>>>
(* ===== verification/FakeMemgraph.v ===== *)
(** * The fake Memgraph of the controller's tests

    fake_memgraph_test.go: what the repository takes the coordinators' commands to do and to
    refuse. It implements the memgraph.Client interface of PlanRun.v, and the theorems run
    the planner against it. A state is the cluster as one open connection sees it; a
    connection is closed after its plan, so [closed] is not part of it. *)

From S2P Require Import Prelude GoStrings GoErrors Client Planner PlanRun.

(** ** Definitions *)

Record fakeClient := mkFakeClient {
  f_address : string;
  f_instances : list Instance;
  f_rejected : string → option error;
  f_executed : list string
}.

(** The text after the last [sep]: [s[strings.LastIndex(s, sep)+1:]]. *)
Fixpoint after_last (s : string) (sep : ascii) : option string :=
  match s with
  | "" => None
  | String c s =>
      match after_last s sep with
      | Some r => Some r
      | None => if decide (c = sep) then Some s else None
      end
  end.

(** [strconv.Atoi] with its errors, on a 64-bit machine. *)
Definition is_int64 (z : Z) : Prop := (- 2 ^ 63 ≤ z < 2 ^ 63)%Z.
Definition Atoi (s : string) : Z + error :=
  let refused reason := inr (Errorf ("strconv.Atoi: parsing " ^^ Quote s ^^ ": " ^^ reason) []) in
  let parse neg s :=
    match (if decide (s = "") then None else digits 0 s) with
    | None => refused "invalid syntax"
    | Some n =>
        let z := if (neg : bool) then (- Z.of_N n)%Z else Z.of_N n in
        if decide (is_int64 z) then inl z else refused "value out of range"
    end in
  match s with
  | String "+" s => parse false s
  | String "-" s => parse true s
  | _ => parse false s
  end.

Definition selfName (address : string) : string + error :=
  let pod := match Cut address "." with Some (pod, _) => pod | None => address end in
  match after_last pod "-" with
  | None => inr (Errorf ("fake memgraph: " ^^ address ^^ " is not a pod address") [])
  | Some suffix =>
      match Atoi suffix with
      | inr err => inr (wrap ("fake memgraph: " ^^ address ^^ " carries no pod ordinal") err)
      | inl ordinal => inl (coordinatorName ordinal)
      end
  end.

Definition hasInstance (instances : list Instance) (name : string) : bool :=
  existsb (λ i, bool_decide (i_Name i = name)) instances.

Definition refuse (what : string) : error := Errorf ("fake memgraph: " ^^ what) [].

(** A loop over the instances that acts on the first one [p] picks and returns: [f] is
    what takes its place, or the error returned. [None] when the loop runs off the end. *)
Fixpoint at_first (p : Instance → bool) (f : Instance → list Instance + error)
    (instances : list Instance) : option (list Instance + error) :=
  match instances with
  | [] => None
  | i :: rest =>
      if p i then Some (match f i with inl l => inl (l ++ rest) | inr e => inr e end)
      else match at_first p f rest with
           | Some (inl rest) => Some (inl (i :: rest))
           | r => r
           end
  end.
Definition is_named (name : string) (i : Instance) : bool := bool_decide (i_Name i = name).

Definition with_BoltServer (b : string) (i : Instance) : Instance :=
  mkInstance (i_Name i) b (i_CoordinatorServer i) (i_ManagementServer i) (i_Health i) (i_Role i).
Definition with_Role (r : string) (i : Instance) : Instance :=
  mkInstance (i_Name i) (i_BoltServer i) (i_CoordinatorServer i) (i_ManagementServer i) (i_Health i) r.

(** [execute]. *)
Definition execute (command : string) (apply : list Instance → list Instance + error) (s : fakeClient)
    : fakeClient * option error :=
  match f_rejected s command with
  | Some err => (s, Some err)
  | None =>
      match apply (f_instances s) with
      | inr err => (s, Some err)
      | inl instances =>
          (mkFakeClient (f_address s) instances (f_rejected s)
             (f_executed s ++ [f_address s ^^ ": " ^^ command]), None)
      end
  end.

(** [ShowInstances], on a connection whose address has no stale view. *)
Definition ShowInstances (s : fakeClient) : list Instance + error :=
  match selfName (f_address s) with
  | inr err => inr err
  | inl self =>
      inl (if hasInstance (f_instances s) self then f_instances s
           else f_instances s ++ [mkInstance self "" "" "" "up" RoleLeader])
  end.

Definition add_coordinator (address : string) (c : CoordinatorSpec) (instances : list Instance)
    : list Instance + error :=
  match at_first (is_named (c_Name c))
          (λ i, if decide (i_BoltServer i = "")
                then inl [mkInstance (i_Name i) (c_BoltServer c) (c_CoordinatorServer c)
                            (c_ManagementServer c) (i_Health i) (i_Role i)]
                else inr (refuse ("coordinator " ^^ c_Name c ^^ " already exists"))) instances with
  | Some r => r
  | None =>
      match selfName address with
      | inr err => inr err
      | inl self =>
          inl (instances ++ [mkInstance (c_Name c) (c_BoltServer c) (c_CoordinatorServer c)
                               (c_ManagementServer c) "up"
                               (if decide (c_Name c = self) then RoleLeader else RoleFollower)])
      end
  end.

Definition register_instance (i : DataInstanceSpec) (instances : list Instance) : list Instance + error :=
  if hasInstance instances (d_Name i)
  then inr (refuse ("instance " ^^ d_Name i ^^ " already registered"))
  else inl (instances ++ [mkInstance (d_Name i) (d_BoltServer i) "" (d_ManagementServer i) "up" RoleReplica]).

Definition or_refuse (r : option (list Instance + error)) (what : string) : list Instance + error :=
  match r with Some r => r | None => inr (refuse what) end.

Definition set_main (name : string) (instances : list Instance) : list Instance + error :=
  match List.find IsMain instances with
  | Some i => inr (refuse (i_Name i ^^ " is already MAIN"))
  | None => or_refuse (at_first (is_named name) (λ i, inl [with_Role RoleMain i]) instances)
              ("instance " ^^ name ^^ " is not registered")
  end.

Definition demote (name : string) (instances : list Instance) : list Instance + error :=
  or_refuse (at_first (is_named name)
               (λ i, if IsMain i then inl [with_Role RoleReplica i]
                     else inr (refuse ("instance " ^^ name ^^ " is not MAIN"))) instances)
    ("instance " ^^ name ^^ " is not registered").

Definition unregister (name : string) (instances : list Instance) : list Instance + error :=
  or_refuse (at_first (is_named name)
               (λ i, if IsMain i then inr (refuse ("instance " ^^ name ^^ " is MAIN")) else inl []) instances)
    ("instance " ^^ name ^^ " is not registered").

Definition remove_coordinator (name : string) (instances : list Instance) : list Instance + error :=
  or_refuse (at_first (is_named name)
               (λ i, if IsLeader i then inr (refuse (name ^^ " is the leader")) else inl []) instances)
    ("coordinator " ^^ name ^^ " is not a member").

Definition is_successor (self : string) (i : Instance) : bool :=
  HasPrefix (i_Name i) coordinatorNamePrefix && negb (bool_decide (i_Name i = self)).

(** Every row of [self] becomes a follower, and the first other coordinator the leader. *)
Definition yield_leadership (self : string) (instances : list Instance) : list Instance + error :=
  or_refuse (at_first (is_successor self) (λ i, inl [with_Role RoleLeader i])
               ((λ i, if is_named self i then with_Role RoleFollower i else i) <$> instances))
    (self ^^ " is the only coordinator, so leadership cannot be yielded").

#[export] Instance fake_client : ClusterClient fakeClient := {
  client_AddCoordinator c s :=
    execute ("ADD COORDINATOR " ^^ Itoa (c_ID c)) (add_coordinator (f_address s) c) s;
  client_RegisterInstance i s := execute ("REGISTER INSTANCE " ^^ d_Name i) (register_instance i) s;
  client_UpdateCoordinatorBoltServer id bolt s :=
    execute ("UPDATE CONFIG FOR COORDINATOR " ^^ Itoa id ^^ " bolt_server=" ^^ bolt)
      (λ instances, or_refuse
         (at_first (λ i, is_named (coordinatorName id) i && negb (bool_decide (i_BoltServer i = "")))
            (λ i, inl [with_BoltServer bolt i]) instances)
         ("coordinator " ^^ coordinatorName id ^^ " is not a member")) s;
  client_UpdateInstanceBoltServer name bolt s :=
    execute ("UPDATE CONFIG FOR INSTANCE " ^^ name ^^ " bolt_server=" ^^ bolt)
      (λ instances, or_refuse (at_first (is_named name) (λ i, inl [with_BoltServer bolt i]) instances)
         ("instance " ^^ name ^^ " is not registered")) s;
  client_SetInstanceToMain name s := execute ("SET INSTANCE " ^^ name ^^ " TO MAIN") (set_main name) s;
  client_DemoteInstance name s := execute ("DEMOTE INSTANCE " ^^ name) (demote name) s;
  client_UnregisterInstance name s := execute ("UNREGISTER INSTANCE " ^^ name) (unregister name) s;
  client_RemoveCoordinator id s :=
    execute ("REMOVE COORDINATOR " ^^ Itoa id) (remove_coordinator (coordinatorName id)) s;
  client_YieldLeadership s :=
    match selfName (f_address s) with
    | inr err => (s, Some err)
    | inl self => execute "YIELD LEADERSHIP" (yield_leadership self) s
    end
}.

(** ** The commands as operations on the rows by name

    Every command but a promotion and a yield reads and writes the one row of its
    [target]. [local_step] says what it makes of that row, [None] when it is refused;
    [local_run] shows that the client does exactly that. *)

Definition target (c : Command) : string :=
  match c with
  | AddCoordinator c | UpdateCoordinatorBoltServer c | RemoveCoordinator c => c_Name c
  | RegisterInstance i | UpdateInstanceBoltServer i => d_Name i
  | DemoteInstance name | UnregisterInstance name => name
  | SetInstanceToMain _ _ | YieldLeadership _ => ""
  end.

Definition local_step (self : string) (c : Command) (row : option Instance) : option (option Instance) :=
  match c, row with
  | AddCoordinator c, None =>
      Some (Some (mkInstance (c_Name c) (c_BoltServer c) (c_CoordinatorServer c) (c_ManagementServer c) "up"
                    (if decide (c_Name c = self) then RoleLeader else RoleFollower)))
  | AddCoordinator c, Some i =>
      if decide (i_BoltServer i = "")
      then Some (Some (mkInstance (i_Name i) (c_BoltServer c) (c_CoordinatorServer c)
                         (c_ManagementServer c) (i_Health i) (i_Role i)))
      else None
  | RegisterInstance i, None =>
      Some (Some (mkInstance (d_Name i) (d_BoltServer i) "" (d_ManagementServer i) "up" RoleReplica))
  | UpdateCoordinatorBoltServer c, Some i =>
      if decide (i_BoltServer i = "") then None else Some (Some (with_BoltServer (c_BoltServer c) i))
  | UpdateInstanceBoltServer d, Some i => Some (Some (with_BoltServer (d_BoltServer d) i))
  | DemoteInstance _, Some i => if IsMain i then Some (Some (with_Role RoleReplica i)) else None
  | UnregisterInstance _, Some i => if IsMain i then None else Some None
  | RemoveCoordinator _, Some i => if IsLeader i then None else Some None
  | _, _ => None
  end.

(** An open connection to [self], rejecting nothing of its own accord, with one row per name. *)
Record session (self : string) (s : fakeClient) : Prop := {
  session_self : selfName (f_address s) = inl self;
  session_accepts : ∀ command, f_rejected s command = None;
  session_names : NoDup (i_Name <$> f_instances s)
}.
Definition rows (s : fakeClient) : gmap string Instance := index (f_instances s).

(** ** Lemmas: lists of rows *)

Lemma index_split l name i :
  NoDup (i_Name <$> l) → index l !! name = Some i →
  ∃ l1 l2, l = l1 ++ i :: l2 ∧ i_Name i = name ∧ ∀ j, j ∈ l1 ++ l2 → i_Name j ≠ name.
Proof.
  intros Hnd Hi. apply index_by_Some_1 in Hi as [Hi Hn].
  apply list_elem_of_split in Hi as (l1 & l2 & ->). exists l1, l2. split; [done|]. split; [done|].
  rewrite fmap_app, fmap_cons in Hnd. apply NoDup_app in Hnd as (H1 & H2 & [H3 H4]%NoDup_cons).
  intros j [Hj|Hj]%elem_of_app Hjn.
  - apply (H2 name); [|rewrite <- Hn; left]. rewrite <- Hjn. by apply list_elem_of_fmap_2.
  - apply H3. rewrite Hn, <- Hjn. by apply list_elem_of_fmap_2.
Qed.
<<<
TASK DESCRIPTION: Starting with the line with "Definition is_successor (self" above and going on through the line with "client_UpdateInstanceBoltServer name bolt", transcribe every line exactly, both ends included, and add nothing.

TASK RESPONSE:
Definition is_successor (self : string) (i : Instance) : bool :=
  HasPrefix (i_Name i) coordinatorNamePrefix && negb (bool_decide (i_Name i = self)).

(** Every row of [self] becomes a follower, and the first other coordinator the leader. *)
Definition yield_leadership (self : string) (instances : list Instance) : list Instance + error :=
  or_refuse (at_first (is_successor self) (λ i, inl [with_Role RoleLeader i])
               ((λ i, if is_named self i then with_Role RoleFollower i else i) <$> instances))
    (self ^^ " is the only coordinator, so leadership cannot be yielded").

#[export] Instance fake_client : ClusterClient fakeClient := {
  client_AddCoordinator c s :=
    execute ("ADD COORDINATOR " ^^ Itoa (c_ID c)) (add_coordinator (f_address s) c) s;
  client_RegisterInstance i s := execute ("REGISTER INSTANCE " ^^ d_Name i) (register_instance i) s;
  client_UpdateCoordinatorBoltServer id bolt s :=
    execute ("UPDATE CONFIG FOR COORDINATOR " ^^ Itoa id ^^ " bolt_server=" ^^ bolt)
      (λ instances, or_refuse
         (at_first (λ i, is_named (coordinatorName id) i && negb (bool_decide (i_BoltServer i = "")))
            (λ i, inl [with_BoltServer bolt i]) instances)
         ("coordinator " ^^ coordinatorName id ^^ " is not a member")) s;
  client_UpdateInstanceBoltServer name bolt s :=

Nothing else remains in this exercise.